- Born: Lieselotte April 21, 1923 Nuremberg
- Died: March 8, 2009 (aged 85) Cupertino, California
- Organization: San Jose Peace Center
- Known for: Peace activist

= Lisa Kalvelage =

German-born American anti.war activist (1923–2009)

Lieselotte (Lisa) Kalvelage (April 21, 1923–March 8, 2009) was a German-born American who demonstrated against United States militarism during the Vietnam War. She was one of the women who were called the "napalm ladies". In May 1966 at a storage yard in the Alviso district of San Jose, California, they sat in front of a forklift loaded with napalm bombs to protest their delivery to Vietnam. Along with the three other women, she was tried and convicted but given a suspended sentence. Her statement in court was used by Pete Seeger in his song "My Name Is Lisa Kalvelage". Kalvelage, who ran the San Jose Peace Center from 1967 to 1972, remained a peace activist into her eighties. She was active in a number of organizations, including the American Civil Liberties Union and the Women’s International League for Peace and Freedom.

==Early life and family==
Born in Nuremberg, Germany, on 21 April 1923, Lisa spent her teenage years managing to avoid frequent bombings during World War II by seeking protection in the cellar of her home. After the war, she met Bernard Kalvelage from the US Air Force and emigrated to the United States to marry him in 1948. The couple settled in San Jose, California, where they had five daughters.

==Anti-war activism==
Shocked that in 1947 the Americans had claimed every German was guilty, Kalvelage sought to bring an understanding of the horrors of war to all she met. During the Vietnam War, she took part in a number of demonstrations against military invasions by the United States.

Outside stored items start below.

(** The store after the transaction of a write, and of a delete. *)
Definition write_ops (dels : list rstring) (dn : Dn) (e : Entry) : list txn_op :=
  List.map OpDelete dels ++ [OpPut (entry_key pid dn) (encode e)]
  ++ List.map (fun k => OpPut k (utf8_encode (to_string dn))) (keys_of dn e).

Lemma lookup_write_ops dels dn e m k :
  apply_ops (write_ops dels dn e) m !! k =
    if bool_decide (k ∈ keys_of dn e) then Some (utf8_encode (to_string dn))
    else if bool_decide (k = entry_key pid dn) then Some (encode e)
    else if bool_decide (k ∈ dels) then None else m !! k.
Proof.
  unfold write_ops. rewrite !apply_ops_app, lookup_puts. case_bool_decide; [done|].
  cbn [apply_ops foldl apply_op]. case_bool_decide as E.
  - subst. by rewrite lookup_insert_eq.
  - rewrite lookup_insert_ne by congruence. apply lookup_deletes.
Qed.

(** Writing under the spelling the entry already has, with the old index keys
    deleted or rewritten, moves [repr D] to [repr] of the updated directory. *)
Lemma write_ops_repr D m dn e dels :
  repr D m -> dn_ok dn -> entry_wf e ->
  (forall dn' e', D !! entry_key pid dn = Some (dn', e') -> dn' = dn) ->
  (forall k, k ∈ dels <-> k ∉ keys_of dn e /\
     exists e', D !! entry_key pid dn = Some (dn, e') /\ k ∈ keys_of dn e') ->
  repr (<[entry_key pid dn := (dn, e)]> D) (apply_ops (write_ops dels dn e) m).
Proof.
  intros [Hk Ht Hi] Hdn He Hsp Hdels. set (ek := entry_key pid dn).
  assert (forall k, k ∈ dels -> starts_with idx_root k = true) as Hdi.
  { intros k (_ & e' & _ & Hin)%Hdels. by eapply keys_of_idx. }
  constructor.
  - intros k dn' e' [[<- [= <- <-]]|[_ H']]%lookup_insert_Some; [auto|]. by apply Hk.
  - intros k Hk'. pose proof (tree_not_idx k Hk') as Hni. rewrite lookup_write_ops.
    rewrite bool_decide_false by (intros ?%keys_of_idx; congruence).
    case_bool_decide as E; [subst; by rewrite lookup_insert_eq|].
    rewrite bool_decide_false by (intros ?%Hdi; congruence).
    rewrite lookup_insert_ne by done. by apply Ht.
  - intros k v Hk'. rewrite lookup_write_ops. case_bool_decide as E1.
    + split.
      * intros [= <-]. exists ek, dn, e. by rewrite lookup_insert_eq.
      * intros (key & dn' & e' & [[<- [= <- <-]]|[_ H']]%lookup_insert_Some & Hin & ->); [done|].
        destruct (Hk _ _ _ H') as (_ & Hok & _). by rewrite (keys_of_disjoint k dn' dn e' e).
    + rewrite bool_decide_false.
      2: { intros ->. pose proof (tree_not_idx _ (entry_key_in_tree dn)). congruence. }
      case_bool_decide as E2; [|rewrite Hi by done]; split.
      * done.
      * intros (key & dn' & e' & [[<- [= <- <-]]|[Hne H']]%lookup_insert_Some & Hin & ->); [done|].
        apply Hdels in E2 as (_ & e'' & _ & Hin'). destruct (Hk _ _ _ H') as (-> & Hok & _).
        by rewrite (keys_of_disjoint k dn' dn e' e'') in Hne.
      * intros (key & dn' & e' & H' & Hin & ->). destruct (decide (key = ek)) as [->|Hne].
        { pose proof (Hsp _ _ H') as ->. exfalso. apply E2, Hdels. eauto. }
        exists key, dn', e'. by rewrite lookup_insert_ne.
      * intros (key & dn' & e' & [[<- [= <- <-]]|[Hne H']]%lookup_insert_Some & Hin & ->); [done|].
        by exists key, dn', e'.
Qed.

Lemma lookup_delete_ops dels dn m k :
  apply_ops (OpDelete (entry_key pid dn) :: List.map OpDelete dels) m !! k =
    if bool_decide (k = entry_key pid dn \/ k ∈ dels) then None else m !! k.
Proof.
  change (OpDelete ?x :: List.map OpDelete dels) with (List.map OpDelete (x :: dels)).
  rewrite lookup_deletes. repeat case_bool_decide; set_solver.
Qed.

Lemma delete_ops_repr D m dn e :
  repr D m -> D !! entry_key pid dn = Some (dn, e) ->
  repr (delete (entry_key pid dn) D)
    (apply_ops (OpDelete (entry_key pid dn) :: List.map OpDelete (keys_of dn e)) m).
Proof.
  intros [Hk Ht Hi] HD. destruct (Hk _ _ _ HD) as (_ & Hdn & _). constructor.
  - intros k dn' e' [_ H']%lookup_delete_Some. by apply Hk.
  - intros k Hk'. pose proof (tree_not_idx k Hk'). rewrite lookup_delete_ops.
    destruct (decide (k = entry_key pid dn)) as [->|Hne].
    + rewrite lookup_delete_eq, bool_decide_true by auto. done.
    + rewrite bool_decide_false by (intros [|?%keys_of_idx]; congruence).
      rewrite lookup_delete_ne by done. by apply Ht.
  - intros k v Hk'. rewrite lookup_delete_ops.
    assert (k <> entry_key pid dn) as Hne.
    { intros ->. pose proof (tree_not_idx _ (entry_key_in_tree dn)). congruence. }
    destruct (decide (k ∈ keys_of dn e)) as [Hin|Hin].
    + rewrite bool_decide_true by auto. split; [done|].
      intros (key & dn' & e' & [Hkey H']%lookup_delete_Some & Hin' & _). exfalso.
      destruct (Hk _ _ _ H') as (-> & Hok & _).
      by rewrite (keys_of_disjoint k dn' dn e' e) in Hkey.
    + rewrite bool_decide_false by naive_solver. rewrite Hi by done. split.
      * intros (key & dn' & e' & H' & Hin' & ->). exists key, dn', e'.
        rewrite lookup_delete_ne; [done|]. intros <-. rewrite HD in H'. by simplify_eq.
      * intros (key & dn' & e' & [_ H']%lookup_delete_Some & Hin' & ->). by exists key, dn', e'.
Qed.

Kalvelage is remembered in particular for the stand she took with three other women in a protest on May 25, 1966 in Alviso, California. So as not to be taken for hippies, all four of them dressed up in their smartest clothes and sat in front of a forklift loaded with napalm bombs for Vietnam. After confronting the forklift operator and his dogs, Kalvelage and the other three were arrested by the police. In court, they were found guilty of "trespassing to interfere with legal business" but their jail sentences were suspended. Kalvelage's statements at the trial and at the subsequent press conference attracted wide attention. In particular she referred to the Nuremberg principles on war crimes. This led Pete Seeger to create his song "My Name Is Lisa Kalvelage", presenting her statements and what she had endured since her days in Nuremberg.

From 1967 to 1972, she coordinated the San Jose Peace Center. She remained active as a pacifist into her eighties, criticizing the Iraq War since it started in 2003. Activities included training conscientious objectors and protesting the proliferation of nuclear weapons. She contributed to a number of organizations including the American Civil Liberties Union, the Hemlock Society, the Women’s International League for Peace and Freedom and the Humanist Society.

Lisa Kalvelage died in Cupertino, California, on March 8, 2009.